よく知られたジュニアシノニム(遅く記載されたため無効な名)に、インドリコテリウム (Indricotherium) とバルキテリウム (Baluchitherium) がある。これらにパラケラテリウムを加えた3属は、1989年ごろまでは別属とみなされていた。
形態
[編集]サイの仲間であるが、角はなく、体格はウマ的でやや細身であり、首と脚が比較的長かった。
かつては頭胴長約8メートル、肩高約5.3メートル、体重30トンとも推測されていたが、後年では体長7.4メートル、肩高4.8メートル、首長2 - 2.5メートル、体重は約11 - 20トンとされている。これらは、肩高5.2メートル、体重22tに達したとされる最大級の長鼻目(ゾウ類)であるナルバダゾウ (Palaeoloxodon namadicus:更新世の南アジアに生息していたナウマンゾウと同属の古代ゾウ)に次ぐ。
頭骨長は約1.3メートルで、体躯に比してやや小さい[1]。
雄の頭骨には骨の肥厚が認められ、縄張りや雌を巡っての儀礼的闘争を行ったとされる[2]。
おそらくは柔軟な上唇を持ち、現生のキリンのように、上顎にある牙状の切歯で高木の小枝や葉をむしり取って食べたと想像される[3]。当時の彼らの生息地域には、餌となる大きな樹木が生い茂っていた。
胴体は前肢が長いため後方に向かってなだらかに傾斜しており、脊柱は空隙などで軽量化された構造になっていた[1][3]。
肢端には3本の趾があり、中央の中指に重心がかかるようになっていた。
生態
[編集]四肢の近位部が長い形態から、巨体に似合わず高速で走れたとも言われる[3][4]。巨体であるが故に沼地などでは足をとられ、そこで死を迎えることも少なくなかったようであり、そうした場所から発見された化石もある[1]。
内温性動物であるがゆえに身体に熱がたまりやすく、高温になる昼間は避け、気温が下がる夜間などに活動していたとする説もある[5]。
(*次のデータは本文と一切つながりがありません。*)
Lemma convertMirrorFilter_agrees namespace mirror clientCert :
  (forall m, mirror = Some m -> ref_agrees namespace (hrm_BackendRef m)) ->
  sink_ext (convertMirrorFilter rv1 mirror namespace clientCert) (convertMirrorFilter rv2 mirror namespace clientCert).
Proof.
  intros H. unfold convertMirrorFilter. destruct mirror as [m|]; [|done]. destruct (H m eq_refl) as (Hv & Ht).
  unfold validateMirrorBackendRef. rewrite Hv.
  destruct (isMirrorableBackendRef _); [|done]. destruct (Ht eq_refl) as [Htls _]. destruct (validatePort _); [|done]. destruct (validateCrossNamespace rv2 _ _ _); [|done].
  intros s. cbn. unfold lookup_tls in Htls. by rewrite Hdomain, Htls.
Qed.
Lemma convertFilter_agrees namespace filter clientCert scope :
  (forall ref, ref ∈ filter_mirrors [filter] -> ref_agrees namespace ref) ->
  sink_ext (convertFilter rv1 filter namespace clientCert scope) (convertFilter rv2 filter namespace clientCert scope).
Proof.
  intros H. unfold convertFilter. repeat case_bool_decide; try done. apply sink_bind_ext; [|done].
  apply convertMirrorFilter_agrees. intros m Hm. apply H. unfold filter_mirrors. cbn. rewrite Hm. cbn. set_solver.
Qed.
Lemma filter_mirrors_elem filter filters ref : filter ∈ filters -> ref ∈ filter_mirrors [filter] -> ref ∈ filter_mirrors filters.
Proof.
  unfold filter_mirrors. intros Hf Hr. apply list_elem_of_omap in Hr as (f & ->%list_elem_of_singleton & Hr).
  apply list_elem_of_omap. eauto.
Qed.
Lemma convertFilters_agrees namespace filters clientCert scope :
  (forall ref, ref ∈ filter_mirrors filters -> ref_agrees namespace ref) ->
  sink_ext (convertFilters rv1 filters namespace clientCert scope) (convertFilters rv2 filters namespace clientCert scope).
Proof.
  intros H. unfold convertFilters. apply sink_bind_ext; [|done]. apply sink_map_ext. intros f Hf. apply convertFilter_agrees.
  intros ref Hr. apply H. by eapply filter_mirrors_elem.
Qed.
Lemma applyBackendFilters_agrees result filters namespace clientCert :
  (forall ref, ref ∈ filter_mirrors filters -> ref_agrees namespace ref) ->
  sink_ext (applyBackendFilters rv1 result filters namespace clientCert) (applyBackendFilters rv2 result filters namespace clientCert).
Proof. intros H. unfold applyBackendFilters. apply sink_bind_ext; [by apply convertFilters_agrees|done]. Qed.

Lemma resolveCommonBackendRef_target rv ref namespace :
  rb_outcome (resolveCommonBackendRef rv ref namespace) <> backendRefDropped ->
  rb_svcNamespace (resolveCommonBackendRef rv ref namespace) = default namespace (gb_Namespace ref) /\
  rb_serviceName (resolveCommonBackendRef rv ref namespace) = gb_Name ref /\
  rb_port (resolveCommonBackendRef rv ref namespace) = default defaultServicePort (gb_Port ref).
Proof.
  unfold resolveCommonBackendRef, validateCommonBackendRef. destruct (_ <? 0)%Z; [done|]. intros _. cbn.
  by repeat case_match.
Qed.
Lemma resolved_mirrorable rv ref namespace :
  rb_outcome (resolveCommonBackendRef rv ref namespace) = backendRefResolved -> isMirrorableBackendRef ref = true.
Proof.
  unfold resolveCommonBackendRef, validateCommonBackendRef, IsSupportedBackendRef, isMirrorableBackendRef.
  destruct (_ <? 0)%Z; [done|]. destruct (IsServiceBackendRef ref), (IsServiceImportBackendRef ref), (IsExternalBackendRef ref); by cbn.
Qed.
Lemma convertBackendRef_agrees backend namespace clientCert :
  ref_agrees namespace (hb_Ref backend) -> (forall ref, ref ∈ filter_mirrors (hb_Filters backend) -> ref_agrees namespace ref) ->
  sink_ext (convertBackendRef rv1 backend namespace clientCert) (convertBackendRef rv2 backend namespace clientCert).
Proof.
  intros Hr Hm. unfold convertBackendRef. rewrite <-(resolveCommonBackendRef_agrees namespace (hb_Ref backend)) by done.
  pose proof (resolveCommonBackendRef_target rv1 (hb_Ref backend) namespace) as Ht.
  pose proof (resolved_mirrorable rv1 (hb_Ref backend) namespace) as Hres.
  destruct Hr as (Hv & Hl). set (c := resolveCommonBackendRef rv1 _ _) in *.
  destruct (rb_outcome c) eqn:Eo; try done; destruct (rb_backend c) as [b|]; try done;
    destruct (Ht ltac:(congruence)) as (Ens & En & Ep); rewrite ?Ens, ?En, ?Ep.
  - destruct (Hl (Hres eq_refl)) as [Htls Hp]. rewrite !resolveBackendTLS_lookup, <-Htls. destruct (lookup_tls rv1 _ _ _); cbn;
      (apply sink_bind_ext; [rewrite !(resolveBackendProtocol_lookup rv1), !(resolveBackendProtocol_lookup rv2), Hp; done|intros tr]);
      (apply sink_bind_ext; [by apply applyBackendFilters_agrees|done]).
  - unfold convertExternalBackendRef. rewrite Hv, Hdomain. destruct (validateCrossNamespace rv2 _ _ _); [|done].
    apply sink_bind_ext; [by apply applyBackendFilters_agrees|done].
Qed.
Definition http_rule_agrees (namespace : string) (rule : HTTPRouteRule) : Prop :=
  (forall b, b ∈ hrule_BackendRefs rule -> ref_agrees namespace (hb_Ref b)) /\ forall ref, ref ∈ rule_mirrors rule -> ref_agrees namespace ref.
Lemma convertHTTPRouteRule_agrees rule hostnames namespace clientCert :
  http_rule_agrees namespace rule ->
  sink_ext (convertHTTPRouteRule rv1 rule hostnames namespace clientCert) (convertHTTPRouteRule rv2 rule hostnames namespace clientCert).
Proof.
  intros [Hr Hm]. unfold rule_mirrors in Hm. unfold convertHTTPRouteRule.
  apply sink_bind_ext; [apply convertFilters_agrees; set_solver|intros fs].
  apply sink_bind_ext; [|done]. apply sink_map_ext. intros b Hb. apply convertBackendRef_agrees; [by apply Hr|].
  intros ref Href. apply Hm. apply elem_of_app. right. apply list_elem_of_bind. eauto.
Qed.
Lemma getSecret_differs n ns :
  (if bool_decide (ns = "") then defaultNamespace else ns, n) <> (namespace, name) ->
  @getSecret reader1 defaultNamespace n ns = @getSecret reader2 defaultNamespace n ns.
Proof. apply (ds_secret Hdiffer). Qed.
Lemma resolveConfig_differs config :
  SecretMatchesConfig namespace name config = false ->
  @resolveConfig reader1 defaultNamespace config = @resolveConfig reader2 defaultNamespace config.
Proof.
  intros H. unfold resolveConfig. case_bool_decide; [done|]. rewrite getSecret_differs; [done|]. intros [= E1 E2].
  unfold SecretMatchesConfig in H. rewrite E2, bool_decide_eq_true_2 in H by done. cbn in H.
  apply orb_false_iff in H as [H1 H2]. rewrite H1 in E1. by rewrite E1, bool_decide_eq_true_2 in H2.
Qed.
Lemma ResolveFromGatewayClass_differs class classes :
  listGatewayClassesForController controllerName = Some classes -> class ∈ classes ->
  @isSecretReferencedByCredentials kube reader1 controllerName namespace name = false ->
  @ResolveFromGatewayClass reader1 defaultNamespace class = @ResolveFromGatewayClass reader2 defaultNamespace class.
Proof.
  intros Hl Hc H. unfold isSecretReferencedByCredentials in H. rewrite Hl in H. eapply existsb_false in H; [|exact Hc].
  unfold GetConfigForGatewayClass in H. unfold ResolveFromGatewayClass. destruct (gc_ParametersRef class) as [ref|]; [|done].
  destruct (bool_decide (pr_Group ref = ParametersRefGroup)); [|done]. destruct (bool_decide (pr_Kind ref = ParametersRefKind)); [|done]. cbn in *.
  rewrite <-(ds_classConfig Hdiffer). destruct (get_GatewayClassConfig (pr_Name ref)) as [config|]; [|done]. cbn. by apply resolveConfig_differs.
Qed.
Lemma loadGatewayClientCertPEM_differs gateway :
  gatewayReferencesSecret gateway namespace name = false ->
  @loadGatewayClientCertPEM secrets1 x509 checkSecretReferenceGrantForGateway gateway =
  @loadGatewayClientCertPEM secrets2 x509 checkSecretReferenceGrantForGateway gateway.
Proof.
  unfold gatewayReferencesSecret, loadGatewayClientCertPEM. destruct (gatewayClientCertRef gateway) as [ref|]; [|done].
  destruct (isCoreSecretRef ref); [|done]. cbn [negb]. set (target := default _ (sor_Namespace ref)).
  destruct (decide ((target, sor_Name ref) = (namespace, name))) as [[= -> ->]|Hne].
  - rewrite !(bool_decide_eq_true_2 (_ = _)) by done. cbn. destruct (bool_decide _); [done|]. cbn.
    by destruct (checkSecretReferenceGrantForGateway _ _ _) as [[]|].
  - intros _. by rewrite (ds_read Hdiffer) by done.
Qed.
End secrets.

Lemma NoDup_key_inj {A B} (key : A -> B) l x y : NoDup (key <$> l) -> x ∈ l -> y ∈ l -> key x = key y -> x = y.
Proof.
  intros Hnd [i Hi]%list_elem_of_lookup [j Hj]%list_elem_of_lookup E.
  assert (i = j) as ->; [|congruence]. eapply (NoDup_lookup (key <$> l)); [done|by rewrite list_lookup_fmap, Hi|by rewrite list_lookup_fmap, Hj, E].
Qed.
Lemma managed_gateway_spec {kube : KubeClient} controllerName gateway :
  gateway ∈ managed_gateways controllerName ->
  exists classes class, listGatewayClassesForController controllerName = Some classes /\ class ∈ classes /\ gc_Name class = go_ClassName gateway.
Proof.
  unfold managed_gateways, managedClassNames. destruct (listGatewayClassesForController controllerName) as [classes|]; cbn; [|set_solver].
  case_bool_decide; [set_solver|]. destruct kube_Gateways as [items|]; [|set_solver].
  intros [_ Hin%bool_decide_eq_true]%list_elem_of_In%filter_In. apply elem_of_list_to_set, list_elem_of_fmap in Hin as (class & E & Hc).
  exists classes, class. by rewrite E.
Qed.
(** A Secret event that enqueues nothing concerns no credential in use.
    Whatever changed in a Secret that the mapper does not match, every managed
    Gateway resolves the same Cloudflare token, of its class or of its own
    GatewayConfig, and presents the same client certificate to its backends. *)
Theorem unmapped_secret_irrelevant {kube : KubeClient} {grants : GrantClient} {x509 : X509}
    controllerName defaultNamespace namespace name reader1 reader2 secrets1 secrets2 classes gateway :
  differ_at_secret namespace name reader1 reader2 secrets1 secrets2 -> ConfigReaderLaws reader1 ->
  kube_GatewayClasses = Some classes -> NoDup (gc_Name <$> classes) ->
  (forall n class, @get_GatewayClass reader1 n = Ok class -> class ∈ classes /\ gc_Name class = n) ->
  gateway ∈ managed_gateways controllerName -> gw_Namespace (go_Gateway gateway) <> "" ->
  @isSecretReferencedByConfig kube reader1 grants controllerName namespace name = false ->
  @ResolveFromGatewayClassName reader1 defaultNamespace (go_ClassName gateway) =
    @ResolveFromGatewayClassName reader2 defaultNamespace (go_ClassName gateway) /\
  (forall ref gwConfig, go_ParametersRef gateway = Some ref -> @getGatewayConfig reader1 gateway ref = Ok gwConfig ->
     @resolveGatewayAPIToken reader1 defaultNamespace gateway gwConfig = @resolveGatewayAPIToken reader2 defaultNamespace gateway gwConfig) /\
  @loadGatewayClientCertPEM secrets1 x509 checkSecretReferenceGrantForGateway gateway =
    @loadGatewayClientCertPEM secrets2 x509 checkSecretReferenceGrantForGateway gateway.
Proof.
  intros Hd Hlaws Hk Hnd Hget Hg Hns H. unfold isSecretReferencedByConfig in H.
  destruct (isSecretReferencedByCredentials _ _ _) eqn:Hcred; [done|]. destruct (isSecretReferencedByGatewayConfig _ _ _) eqn:Hcfg; [done|].
  assert (@ResolveFromGatewayClassName reader1 defaultNamespace (go_ClassName gateway) =
    @ResolveFromGatewayClassName reader2 defaultNamespace (go_ClassName gateway)) as Hclass.
  { unfold ResolveFromGatewayClassName. rewrite <-(ds_class _ _ _ _ _ _ Hd). destruct (get_GatewayClass _) as [class|] eqn:Ec; [|done]. cbn.
    apply managed_gateway_spec in Hg as (managed & class' & Hl & Hin & En). apply (ResolveFromGatewayClass_differs controllerName defaultNamespace namespace name reader1 reader2 secrets1 secrets2 Hd class managed Hl); [|exact Hcred].
    apply Hget in Ec as [Hc En']. unfold listGatewayClassesForController in Hl. rewrite Hk in Hl. injection Hl as <-.
    pose proof Hin as [Hin' _]%list_elem_of_In%filter_In. rewrite <-list_elem_of_In in Hin'.
    assert (class' = class) as <-; [|done]. apply (NoDup_key_inj gc_Name classes); [done..|congruence]. }
  split; [done|]. split.
  - intros ref gwConfig Href Hgc. unfold resolveGatewayAPIToken, readCredentialOverride.
    destruct (gcfg_CloudflareCredentialsSecretRef gwConfig) as [override|] eqn:Eo; [|by rewrite Hclass].
    rewrite (getSecret_differs defaultNamespace namespace name reader1 reader2 secrets1 secrets2 Hd); [done|].
    eapply existsb_false in Hcfg; [|exact Hg]. cbn beta in Hcfg. rewrite Href, Hgc, Eo in Hcfg.
    assert (gcfg_Namespace gwConfig <> "") as Hne.
    { unfold getGatewayConfig in Hgc. destruct (_ || _); [done|]. destruct (get_GatewayConfig _ _) as [c|] eqn:Eg; [|done].
      injection Hgc as <-. by rewrite (Hlaws _ _ _ Eg). }
    rewrite bool_decide_eq_false_2 by done. intros [= E1 E2]. by rewrite E1, E2, !bool_decide_eq_true_2 in Hcfg.
  - apply (loadGatewayClientCertPEM_differs namespace name reader1 reader2 secrets1 secrets2 Hd). unfold isSecretReferencedByManagedGateway in H. by eapply existsb_false in H.
Qed.
Definition grant_to_secrets (grant : ReferenceGrant) : bool :=
  existsb (fun to => bool_decide (gt_Group to = "") && bool_decide (gt_Kind to = kindSecret)) (grant_To grant).
Definition allowsGatewayToSecrets (grant : ReferenceGrant) : bool :=
  existsb (fun from => bool_decide (gf_Group from = GroupName) && bool_decide (gf_Kind from = kindGateway)) (grant_From grant) &&
  grant_to_secrets grant.
Definition ref_in_namespace (own namespace : string) (ref : SecretObjectReference) : bool :=
  bool_decide (default own (sor_Namespace ref) = namespace).
Definition gatewayReferencesSecretsInNamespace (gateway : GatewayObject) (namespace : string) : bool :=
  let own := gw_Namespace (go_Gateway gateway) in
  existsb (fun listener => existsb (ref_in_namespace own namespace) (l_CertificateRefs listener)) (gw_Listeners (go_Gateway gateway)) ||
  match gatewayClientCertRef gateway with Some backendRef => ref_in_namespace own namespace backendRef | None => false end.
Definition referenceGrantToGateways (grant : ReferenceGrant) : list Request :=
  if negb (allowsGatewayToSecrets grant) then []
  else gateway_request <$> List.filter (fun gateway => gatewayReferencesSecretsInNamespace gateway (grant_Namespace grant)) listed_managed.

Definition route_to_gateways_step (classNames : gset string) (routeNamespace : string) (st : list Request * gset Request) (ref : ParentReference)
    : list Request * gset Request :=
  let '(requests, seen) := st in
  if match pref_Kind ref with Some kind => negb (bool_decide (kind = kindGateway)) | None => false end then st
  else
    let gwKey := (default routeNamespace (pref_Namespace ref), pref_Name ref) in
    if bool_decide (gwKey ∈ seen) then st
    else
      let seen := {[gwKey]} ∪ seen in
      match kube_Gateway gwKey.1 gwKey.2 with
      | None => (requests, seen)
      | Some gateway => if negb (bool_decide (go_ClassName gateway ∈ classNames)) then (requests, seen) else (requests ++ [gwKey], seen)
      end.
Definition routeToGateways (routeNamespace : string) (parentRefs : list ParentReference) : list Request :=
  match managedClassNames controllerName with
  | None => []
  | Some classNames => (foldl (route_to_gateways_step classNames routeNamespace) ([], ∅) parentRefs).1
  end.

(** ** ListenerSets *)

Definition set_request (listenerSet : ListenerSetObject) : Request := (ls_Namespace (lso_Set listenerSet), ls_Name (lso_Set listenerSet)).
(** The listed ListenerSets that [concerned] selects. *)
Definition sets_where (concerned : ListenerSetObject -> bool) : list Request :=
  match kube_ListenerSets with None => [] | Some all => set_request <$> List.filter concerned all end.
Definition gatewayToListenerSets (gateway : GatewayObject) : list Request :=
  sets_where (fun listenerSet => listenerSetTargetsGateway listenerSet (go_Gateway gateway)).
Definition listenerSetReferencesSecret (listenerSet : ListenerSet) (namespace name : string) : bool :=
  existsb (fun entry => existsb (fun ref => ref_in_namespace (ls_Namespace listenerSet) namespace ref && bool_decide (sor_Name ref = name))
                          (l_CertificateRefs entry)) (ls_Listeners listenerSet).
Definition listenerSetReferencesSecretsInNamespace (listenerSet : ListenerSet) (namespace : string) : bool :=
  existsb (fun entry => existsb (ref_in_namespace (ls_Namespace listenerSet) namespace) (l_CertificateRefs entry)) (ls_Listeners listenerSet).
Definition grantTargetsSecret (grant : ReferenceGrant) : bool := grant_to_secrets grant.
Definition secretToListenerSets (namespace name : string) : list Request :=
  sets_where (fun listenerSet => listenerSetReferencesSecret (lso_Set listenerSet) namespace name).
Definition referenceGrantToListenerSets (grant : ReferenceGrant) : list Request :=
  if negb (grantTargetsSecret grant) then []
  else sets_where (fun listenerSet => listenerSetReferencesSecretsInNamespace (lso_Set listenerSet) (grant_Namespace grant)).
Definition sets_for_refs_step (routeNamespace : string) (st : list Request * gset Request) (ref : ParentReference) : list Request * gset Request :=
  let '(requests, seen) := st in
  if negb (bool_decide (default "" (pref_Group ref) = "")) && negb (bool_decide (default "" (pref_Group ref) = GroupName)) then st
  else if negb (bool_decide (pref_Kind ref = Some kindListenerSet)) then st
  else
    let key := (default routeNamespace (pref_Namespace ref), pref_Name ref) in
    if bool_decide (key ∈ seen) then st
    else match kube_ListenerSet key.1 key.2 with
         | None => st
         | Some _ => (requests ++ [key], {[key]} ∪ seen)
         end.
Definition collectListenerSetsForParentRefs (parentRefs : list ParentReference) (routeNamespace : string) : list Request :=
  (foldl (sets_for_refs_step routeNamespace) ([], ∅) parentRefs).1.
Definition routeToListenerSets (parentRefs : list ParentReference) (routeNamespace : string) : list Request :=
  if length parentRefs =? 0 then [] else collectListenerSetsForParentRefs parentRefs routeNamespace.
End gateways.

(** ** What an event that maps to nothing leaves alone *)

(** [grants2] has one more grant than [grants1]. *)
Definition grant_added (grant : ReferenceGrant) (grants1 grants2 : GrantClient) : Prop :=
  (forall namespace, namespace <> grant_Namespace grant -> @list_grants grants1 namespace = @list_grants grants2 namespace) /\
  exists before after, @list_grants grants1 (grant_Namespace grant) = Some (before ++ after) /\
    @list_grants grants2 (grant_Namespace grant) = Some (before ++ grant :: after).
Lemma existsb_added {A} (f : A -> bool) before x after : f x = false -> existsb f (before ++ x :: after) = existsb f (before ++ after).
Proof. intros H. rewrite !existsb_app. cbn. by rewrite H. Qed.
Lemma grant_to_secret_targets grant name : grant_to_secrets grant = false -> existsb (grant_to_secret name) (grant_To grant) = false.
Proof.
  unfold grant_to_secrets. intros H. induction (grant_To grant) as [|to tos IH]; [done|]. cbn in *. apply orb_false_iff in H as [H1 H2].
  unfold grant_to_secret at 1. by rewrite H1, IH.
Qed.
Lemma grant_from_kind kind grant namespace :
  existsb (fun from => bool_decide (gf_Group from = GroupName) && bool_decide (gf_Kind from = kind)) (grant_From grant) = false ->
  grant_from kind grant namespace = false.
Proof.
  unfold grant_from. intros H. induction (grant_From grant) as [|from froms IH]; [done|]. cbn in *. apply orb_false_iff in H as [H1 H2].
  by rewrite H1, IH.
Qed.
(** Whether a verdict over grants can tell the two lists apart. *)
Lemma grants_verdict (f : ReferenceGrant -> bool) grant grants1 grants2 namespace {E A : Type} (err : res E A) (k : bool -> res E A) :
  grant_added grant grants1 grants2 -> (namespace = grant_Namespace grant -> f grant = false) ->
  match @list_grants grants1 namespace with None => err | Some items => k (existsb f items) end =
  match @list_grants grants2 namespace with None => err | Some items => k (existsb f items) end.
Proof.
  intros [Hne (before & after & E1 & E2)] Hf. destruct (decide (namespace = grant_Namespace grant)) as [->|Hn]; [|by rewrite Hne].
  rewrite E1, E2. by rewrite existsb_added by auto.
Qed.

Section grant_events.
Context {kube : KubeClient} {texts : ApiText} {pem : PemReader} {x509 : X509} {secrets : SecretReader} (controllerName : string).
Context (grant : ReferenceGrant) (grants1 grants2 : GrantClient) (Hadded : grant_added grant grants1 grants2).
Lemma gateway_grant_irrelevant gateway ref :
  allowsGatewayToSecrets grant = false \/ gatewayReferencesSecretsInNamespace gateway (grant_Namespace grant) = false ->
  (exists listener, listener ∈ gw_Listeners (go_Gateway gateway) /\ ref ∈ l_CertificateRefs listener) \/ gatewayClientCertRef gateway = Some ref ->
  default (gw_Namespace (go_Gateway gateway)) (sor_Namespace ref) = grant_Namespace grant ->
  grant_from kindGateway grant (gw_Namespace (go_Gateway gateway)) && existsb (grant_to_secret (sor_Name ref)) (grant_To grant) = false.
Proof.
  intros [H|H] Href Hns.
  - unfold allowsGatewayToSecrets in H. apply andb_false_iff in H as [H|H].
    + rewrite grant_from_kind; [done|exact H].
    + rewrite (grant_to_secret_targets grant) by done. apply andb_false_r.
  - exfalso. unfold gatewayReferencesSecretsInNamespace in H. apply orb_false_iff in H as [H1 H2].
    assert (ref_in_namespace (gw_Namespace (go_Gateway gateway)) (grant_Namespace grant) ref = true) as Hin by by apply bool_decide_eq_true.
    destruct Href as [(l & Hl & Hr)|Hr]; [|by rewrite Hr, Hin in H2].
    eapply existsb_false in H1; [|exact Hl]. eapply existsb_false in H1; [|exact Hr]. congruence.
Qed.
Lemma set_grant_irrelevant listenerSet entry ref :
  grantTargetsSecret grant = false \/ listenerSetReferencesSecretsInNamespace listenerSet (grant_Namespace grant) = false ->
  entry ∈ ls_Listeners listenerSet -> ref ∈ l_CertificateRefs entry ->
  default (ls_Namespace listenerSet) (sor_Namespace ref) = grant_Namespace grant ->
  grantAllowsListenerSet grant (ls_Namespace listenerSet) && existsb (grant_to_secret (sor_Name ref)) (grant_To grant) = false.
Proof.
  intros [H|H] Hentry Href Hns; [by rewrite (grant_to_secret_targets grant), andb_false_r by done|].
  exfalso. eapply existsb_false in H; [|exact Hentry]. eapply existsb_false in H; [|exact Href].
  unfold ref_in_namespace in H. by rewrite Hns, bool_decide_eq_true_2 in H.
Qed.
Lemma first_refused_ext check1 check2 refs :
  (forall ref, ref ∈ refs -> check1 ref = check2 ref) -> first_refused check1 refs = first_refused check2 refs.
Proof.
  induction refs as [|ref refs IH]; intros H; [done|]. cbn [first_refused]. rewrite H by by left.
  destruct (bool_decide _); [done|]. apply IH. intros x Hx. apply H. by right.
Qed.
Lemma gateway_refs_kept gateway :
  allowsGatewayToSecrets grant = false \/ gatewayReferencesSecretsInNamespace gateway (grant_Namespace grant) = false ->
  (forall listener, listener ∈ gw_Listeners (go_Gateway gateway) ->
     @validateTLSCertificateRefs grants1 secrets texts pem (go_Gateway gateway) listener =
     @validateTLSCertificateRefs grants2 secrets texts pem (go_Gateway gateway) listener) /\
  loadGatewayClientCertPEM (@checkSecretReferenceGrantForGateway grants1) gateway =
    loadGatewayClientCertPEM (@checkSecretReferenceGrantForGateway grants2) gateway.
Proof.
  intros H. split.
  - intros listener Hl. apply first_refused_ext. intros ref Hr. unfold validateSingleCertRef. destruct (_ || _); [done|].
    set (target := default _ (sor_Namespace ref)). destruct (bool_decide (target = _)); [done|]. cbn [negb].
    assert (@checkSecretReferenceGrant grants1 (go_Gateway gateway) target ref = @checkSecretReferenceGrant grants2 (go_Gateway gateway) target ref) as ->; [|done].
    apply (grants_verdict _ grant); [done|]. intros Hns. apply gateway_grant_irrelevant; [done|left; eauto|done].
  - unfold loadGatewayClientCertPEM. destruct (gatewayClientCertRef gateway) as [ref|] eqn:Href; [|done]. destruct (negb (isCoreSecretRef ref)); [done|].
    set (target := default _ (sor_Namespace ref)). destruct (bool_decide (target = _)); [done|]. cbn [negb].
    assert (@checkSecretReferenceGrantForGateway grants1 (go_Gateway gateway) target ref =
      @checkSecretReferenceGrantForGateway grants2 (go_Gateway gateway) target ref) as ->; [|done].
    apply (grants_verdict _ grant); [done|]. intros Hns. apply gateway_grant_irrelevant; [done|by right|done].
Qed.
Lemma resolve_entry_refs_ext (grants1' grants2' : GrantClient) (secrets1 secrets2 : SecretReader) listenerSet refs :
  (forall ref, ref ∈ refs -> @validateListenerSetCertRef grants1' secrets1 texts pem listenerSet ref =
                             @validateListenerSetCertRef grants2' secrets2 texts pem listenerSet ref) ->
  @resolve_entry_refs grants1' secrets1 texts pem listenerSet refs = @resolve_entry_refs grants2' secrets2 texts pem listenerSet refs.
Proof.
  induction refs as [|ref refs IH]; intros H; [done|]. cbn [resolve_entry_refs]. rewrite H by by left.
  destruct (validateListenerSetCertRef listenerSet ref); [|done]. cbn. destruct (bool_decide _); [done|]. apply IH. intros x Hx. apply H. by right.
Qed.
Lemma set_refs_kept listenerSet entry :
  grantTargetsSecret grant = false \/ listenerSetReferencesSecretsInNamespace listenerSet (grant_Namespace grant) = false ->
  entry ∈ ls_Listeners listenerSet ->
  @resolveListenerEntryRefs grants1 secrets texts pem listenerSet entry = @resolveListenerEntryRefs grants2 secrets texts pem listenerSet entry.
Proof.
  intros H He. apply resolve_entry_refs_ext. intros ref Hr. unfold validateListenerSetCertRef. destruct (_ || _); [done|].
  set (target := default _ (sor_Namespace ref)). destruct (bool_decide (target = _)); [done|]. cbn [negb].
  assert (@checkListenerSetSecretReferenceGrant grants1 listenerSet target ref = @checkListenerSetSecretReferenceGrant grants2 listenerSet target ref) as ->; [|done].
  apply (grants_verdict _ grant); [done|]. intros Hns. by eapply set_grant_irrelevant.
Qed.
End grant_events.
身体の大きさから推定しておそらく妊娠期間は2年におよび、1度に1頭のみ出産したとされる。また子供は親の元で数年間養育されたであろうと考えられる。
肉歯類が幼体を襲う程度はあったかもしれないが、その巨体故に、成体にはほとんど天敵はいなかったと推測される。しかし、当時、南アジアなどのパラケラテリウムの生息域の一部には最大で体長10m近くあったとも推測される非常に巨大なワニが生息していたことが化石から確認されており、成体でも病気等で弱った個体などが捕食された可能性がある。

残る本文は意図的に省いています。